▸ Provided information
Lemma originalOnly_originalCatch w e :
  originalOnly w -> originalOnly (originalCatch e w).
Proof. unfold originalCatch. cbv zeta. auto 7 with orig. Qed.

Lemma originalOnly_createObjectURL w i u :
  originalOnly w -> originalOnly (setState i (setFileUrl u) (snd (createObjectURL w))).
Proof.
  intros H. apply originalOnly_setState; [reflexivity|reflexivity|].
  destruct H as (P & R & C & L). now repeat split.
Qed.

#[local] Hint Resolve originalOnly_originalCatch originalOnly_createObjectURL : orig.

Lemma originalOnly_fetchOriginalContent w p i r :
  originalOnly w -> originalOnly (fetchOriginalContent p i r w).
Proof.
  unfold fetchOriginalContent. destruct (Js.truthyOpt _); cbv zeta; auto 7 with orig.
Qed.

Lemma originalOnly_runEffect1 w p : originalOnly w -> originalOnly (runEffect1 p w).
Proof.
  intros H. unfold runEffect1. destruct (isOpen p); [|assumption]. cbv zeta.
  apply originalOnly_finallyIfSettled, originalOnly_fetchOriginalContent.
  do 2 (apply originalOnly_setState; [reflexivity|reflexivity|]).
  revert H. now apply originalOnly_same.
Qed.

Lemma originalOnly_render1 w p : originalOnly w -> originalOnly (render1 p w).
Proof.
  intros H. unfold render1.
  assert (H1 : originalOnly (if mounted w then w else mount w)).
  { destruct (mounted w); [assumption|].
    destruct H as (P & R & C & L). now repeat split. }
  cbv zeta. destruct (depsChanged _ _).
  - apply originalOnly_runEffect1. revert H1. now apply originalOnly_same.
  - revert H1. now apply originalOnly_same.
Qed.

Lemma originalOnly_fetchSettled w e r :
  origTask e = true -> originalOnly w -> originalOnly (fetchSettled e r w).
Proof.
  unfold origTask, fetchSettled. intros He H.
  destruct (task e); try discriminate; trivial.
  destruct r as [resp|]; try destruct (ok resp); auto with orig.
Qed.

Lemma originalOnly_resume w e :
  origTask e = true -> originalOnly w -> originalOnly (resume e w).
Proof.
  intros He H. destruct (task e) as [q|q resp|q blob|q|q resp] eqn:Ht;
    try (unfold resume; rewrite Ht; assumption);
    try (unfold origTask in He; rewrite Ht in He; discriminate).
  - destruct (blobOf resp) as [blob|] eqn:Hb.
    + rewrite (resume_blob e q resp blob w Ht Hb). cbv zeta.
      destruct (_ || _); auto 6 with orig.
    + unfold resume. rewrite Ht, Hb. auto with orig.
  - unfold resume. rewrite Ht. cbv zeta. auto 6 with orig.
Qed.

Lemma originalOnly_step1 w ev : originalOnly w -> originalOnly (step1 w ev).
Proof.
  intros H. destruct ev; cbn [step1].
  - now apply originalOnly_render1.
  - revert H. now apply originalOnly_same.
  - destruct (mounted w); auto with orig.
  - destruct (_ && _); auto with orig.
  - destruct (mounted w); trivial. unfold handleDownload.
    destruct (Js.truthy _); auto with orig.
  - destruct (lookupTask id w) as [e|] eqn:E; trivial.
    apply originalOnly_fetchSettled; trivial.
    apply lookupTask_In in E as [E _].
    destruct H as (P & _). now apply (proj1 (Forall_forall _ _) P).
  - destruct (lookupTask id w) as [e|] eqn:E; trivial.
    apply originalOnly_resume; trivial.
    apply lookupTask_In in E as [E _].
    destruct H as (P & _). now apply (proj1 (Forall_forall _ _) P).
Qed.

Lemma originalOnly_runEvents1 evs : forall w,
  originalOnly w -> originalOnly (runEvents1 w evs).
Proof.
  induction evs as [|ev evs IH]; intros w H; cbn; [assumption|].
  apply IH. now apply originalOnly_step1.
Qed.
(** ** Empty dispatches *)

(** X10.  A direct flush of an empty queue still hands a batch to the
    late-stage ranker, the empty one, and changes nothing; so does every
    flush that directly follows a flush. *)
Theorem flush_of_empty_queue (s : CandidateGeneratorService) :
  (items_waiting_for_lsr s = [] →
   send_to_late_stage_ranker s = (s, [LateStageRanker []]))
  ∧ send_to_late_stage_ranker (send_to_late_stage_ranker s).1
    = ((send_to_late_stage_ranker s).1, [LateStageRanker []]).
Proof.
  assert (∀ s0, items_waiting_for_lsr s0 = [] →
            send_to_late_stage_ranker s0 = (s0, [LateStageRanker []])) as H.
  { intros s0 Hq. unfold send_to_late_stage_ranker. rewrite Hq.
    unfold flush_loop. simpl. destruct s0; simpl in *. subst.
    unfold set_flushed. simpl. by rewrite Z.add_0_r. }
  split; [apply H|]. apply H.
  unfold send_to_late_stage_ranker. by destruct (flush_loop _ _).
Qed.

Lemma flush_of_empty_queue_witness :
  send_to_late_stage_ranker (init 10 1.1%Q 5 3 example_weights)
  = (init 10 1.1%Q 5 3 example_weights, [LateStageRanker []]).
Proof.
  apply (proj1 (flush_of_empty_queue (init 10 1.1%Q 5 3 example_weights))).
  reflexivity.
Defined.

(** X11.  [OnTimeOut] always hands exactly one list to the early-stage
    ranker, and that list is empty when every item of the store is in the
    sent-set (in particular when the store is empty) or when [max_num_esr]
    is 0, whatever the other settings are. *)
Theorem OnTimeOut_empty_selection (s : CandidateGeneratorService) :
  (∃ top, OnTimeOut s = (s, [EarlyStageRanker top]))
  ∧ ((∀ x, x ∈ uv_dict s → x.1 ∈ already_sent s) →
     OnTimeOut s = (s, [EarlyStageRanker []]))
  ∧ (max_num_esr s = 0 → OnTimeOut s = (s, [EarlyStageRanker []])).
Proof.
  split_and!.
  - by eexists.
  - intros Hall. unfold OnTimeOut, send_to_early_stage_ranker.
    assert (filter (λ x : string * Q, x.1 ∉ already_sent s)
              (sorted_by_value_desc (uv_dict s)) = []) as ->.
    { destruct (filter _ _) as [|y l] eqn:E; [done|].
      assert (y ∈ filter (λ x : string * Q, x.1 ∉ already_sent s)
                    (sorted_by_value_desc (uv_dict s))) as Hy
        by (rewrite E; constructor).
      apply list_elem_of_filter in Hy as [Hns Hy].
      rewrite sorted_by_value_desc_perm in Hy. destruct (Hns (Hall _ Hy)). }
    unfold py_slice_to. destruct (0 <=? max_num_esr s); by rewrite take_nil.
  - intros Hn. unfold OnTimeOut, send_to_early_stage_ranker, py_slice_to.
    by rewrite Hn.
Qed.

Lemma OnTimeOut_empty_selection_witness :
  let s := (run log2_pow2 (init 10 1.1%Q 5 1 example_weights)
              [Completion 1 [mkGeneratorResult "a" 1 0.9%Q]]).1 in
  OnTimeOut s = (s, [EarlyStageRanker []]).
Proof.
  intros s. apply (proj1 (proj2 (OnTimeOut_empty_selection s))).
  apply (proj1 (Forall_forall (λ x : string * Q, x.1 ∈ already_sent s) _)).
  apply (bool_decide_unpack _); vm_compute; exact I.
Defined.

(** ** Composition of calls *)

Lemma run_app (log2 : Q → Q) s calls1 calls2 :
  run log2 s (calls1 ++ calls2)
  = ((run log2 (run log2 s calls1).1 calls2).1,
     (run log2 s calls1).2 ++ (run log2 (run log2 s calls1).1 calls2).2).
Proof.
  revert s. induction calls1 as [|c cs IH]; intros s; simpl.
  - by destruct (run log2 s calls2).
  - destruct (call log2 s c) as [s1 o1]. rewrite IH.
    destruct (run log2 s1 cs) as [s2 o2]. simpl.
    destruct (run log2 s2 calls2) as [s3 o3]. simpl. by rewrite app_assoc.
Qed.

(** X12.  How a generator's results are cut into calls does not matter:
    delivering a list of results in one call or as two consecutive calls of
    the same generator gives the same state and the same dispatches; and a
    sequence of calls can be run in two parts. *)
Theorem completions_compose
    (log2 : Q → Q) (s : CandidateGeneratorService) (generator_id : Z)
    (results1 results2 : list GeneratorResult) (calls1 calls2 : list Call) :
  run log2 s [Completion generator_id (results1 ++ results2)]
  = run log2 s [Completion generator_id results1;
                Completion generator_id results2]
  ∧ run log2 s (calls1 ++ calls2)
    = ((run log2 (run log2 s calls1).1 calls2).1,
       (run log2 s calls1).2 ++ (run log2 (run log2 s calls1).1 calls2).2).
Proof.
  split; [|apply run_app]. simpl. rewrite OnGeneratorCompletion_app.
  destruct (OnGeneratorCompletion log2 s generator_id results1) as [s1 o1].
  destruct (OnGeneratorCompletion log2 s1 generator_id results2) as [s2 o2].
  by rewrite !app_nil_r.
Qed.

(** X13.  Timeouts do not influence the late-stage path: removing all
    timeouts from a sequence of calls leaves the final state and the batches
    handed to the late-stage ranker as they are. *)
Theorem timeouts_do_not_influence_late_stage
    (log2 : Q → Q) (s : CandidateGeneratorService) (calls : list Call) :
  (run log2 s calls).1 = (run log2 s (without_timeouts calls)).1
  ∧ late_stage_batches (run log2 s calls).2
    = late_stage_batches (run log2 s (without_timeouts calls)).2.
Proof.
  revert s. induction calls as [|[g rs|] cs IH]; intros s; [done| |].
  - simpl. destruct (OnGeneratorCompletion log2 s g rs) as [s1 o1].
    destruct (IH s1) as [H1 H2].
    destruct (run log2 s1 cs) as [s2 o2].
    destruct (run log2 s1 (without_timeouts cs)) as [s2' o2']. simpl in *.
    split; [done|]. by rewrite !late_stage_batches_app, H2.
  - simpl. destruct (IH s) as [H1 H2].
    destruct (run log2 s cs) as [s2 o2]. by simpl in *.
Qed.

(** ** The store does not depend on the admission path *)

Lemma on_result_store_only log2 generator_id s s' r :
  uv_dict s = uv_dict s' → weights s = weights s' →
  uv_dict (on_result log2 generator_id s r).1
  = uv_dict (on_result log2 generator_id s' r).1
  ∧ weights (on_result log2 generator_id s r).1
    = weights (on_result log2 generator_id s' r).1.
Proof.
  intros Hd Hw. rewrite !on_result_uv_dict. unfold merged_estimate.
  rewrite (estimate_weights log2 s' s) by done. rewrite Hd. split; [done|].
  pose proof (on_result_config log2 generator_id s r) as (_&_&_&_& ->).
  by pose proof (on_result_config log2 generator_id s' r) as (_&_&_&_& ->).
Qed.

Lemma OnGeneratorCompletion_store_only log2 generator_id s s' results :
  uv_dict s = uv_dict s' → weights s = weights s' →
  uv_dict (OnGeneratorCompletion log2 s generator_id results).1
  = uv_dict (OnGeneratorCompletion log2 s' generator_id results).1
  ∧ weights (OnGeneratorCompletion log2 s generator_id results).1
    = weights (OnGeneratorCompletion log2 s' generator_id results).1.
Proof.
  revert s s'. induction results as [|r rs IH]; intros s s' Hd Hw; [done|].
  simpl.
  destruct (on_result_store_only log2 generator_id s s' r Hd Hw) as [Hd1 Hw1].
  destruct (on_result log2 generator_id s r) as [s1 o1].
  destruct (on_result log2 generator_id s' r) as [s1' o1'].
  specialize (IH s1 s1' Hd1 Hw1).
  destruct (OnGeneratorCompletion log2 s1 generator_id rs) as [s2 o2].
  by destruct (OnGeneratorCompletion log2 s1' generator_id rs) as [s2' o2'].
Qed.

(** X14.  The estimate store is computed from the weights and the results
    alone: two services with the same store and the same weights have the
    same store after the same sequence of calls, whatever their thresholds,
    ceilings, batch sizes, queues, sent-sets and counters are. *)
Theorem store_independent_of_admission
    (log2 : Q → Q) (s s' : CandidateGeneratorService) (calls : list Call) :
  uv_dict s = uv_dict s' → weights s = weights s' →
  uv_dict (run log2 s calls).1 = uv_dict (run log2 s' calls).1.
Proof.
  revert s s'. induction calls as [|c cs IH]; intros s s' Hd Hw; [done|].
  simpl.
  assert (uv_dict (call log2 s c).1 = uv_dict (call log2 s' c).1
          ∧ weights (call log2 s c).1 = weights (call log2 s' c).1)
    as [Hd1 Hw1].
  { destruct c; simpl; [by apply OnGeneratorCompletion_store_only | done]. }
  destruct (call log2 s c) as [s1 o1]. destruct (call log2 s' c) as [s1' o1'].
  specialize (IH s1 s1' Hd1 Hw1).
  destruct (run log2 s1 cs) as [s2 o2].
  by destruct (run log2 s1' cs) as [s2' o2'].
Qed.
(* ===== verification/_CoqProject ===== *)
-Q . S2P
Prelude.v
F64.v
F64Theory.v
F64Exact.v
Crypto.v
CryptoTheory.v
Models.v
Accounting.v
Instances.v
ModelsProps.v
Config.v
ConfigProps.v
Decimal.v
Canonical.v
Agreement.v
Text.v
Host.v
HostWindows.v
Inference.v
InferenceProps.v
Http.v
HttpProps.v
HostProps.v
LlamaServer.v
LlamaProps.v
Ledger.v
LedgerTheory.v
LedgerProps.v
LedgerFile.v
Binding.v
Validation.v
ValidationTheory.v
ValidationProps.v
Protocol.v
ProtocolTheory.v
ProtocolInv.v
ProtocolReorg.v
ProtocolSteps.v
ProtocolGrowth.v
Committee.v
ProtocolSync.v
ProtocolProps.v
Decode.v
Rewards.v
RewardsProps.v
Identity.v
IdentityProps.v
Network.v
NetworkProps.v
Gossip.v
Discovery.v
Transport.v
Coordinator.v
CoordinatorSteps.v
CoordinatorProps.v
CoordinatorDemo.v
Api.v
ApiProps.v
ApiDemo.v
Routes.v
Simulation.v
SimulationProps.v
SimulationDemo.v
Fanout.v
Console.v
TestsUnit.v
TestsInference.v
TestsConsensus.v
TestsNode.v
Main.v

▸ Action item
Starting from the first line of the records above, retype each line exactly up to and including the one that contains "#[local] Hint Resolve", and nothing more.

▸ Exercise solution
Lemma originalOnly_originalCatch w e :
  originalOnly w -> originalOnly (originalCatch e w).
Proof. unfold originalCatch. cbv zeta. auto 7 with orig. Qed.

Lemma originalOnly_createObjectURL w i u :
  originalOnly w -> originalOnly (setState i (setFileUrl u) (snd (createObjectURL w))).
Proof.
  intros H. apply originalOnly_setState; [reflexivity|reflexivity|].
  destruct H as (P & R & C & L). now repeat split.
Qed.

#[local] Hint Resolve originalOnly_originalCatch originalOnly_createObjectURL : orig.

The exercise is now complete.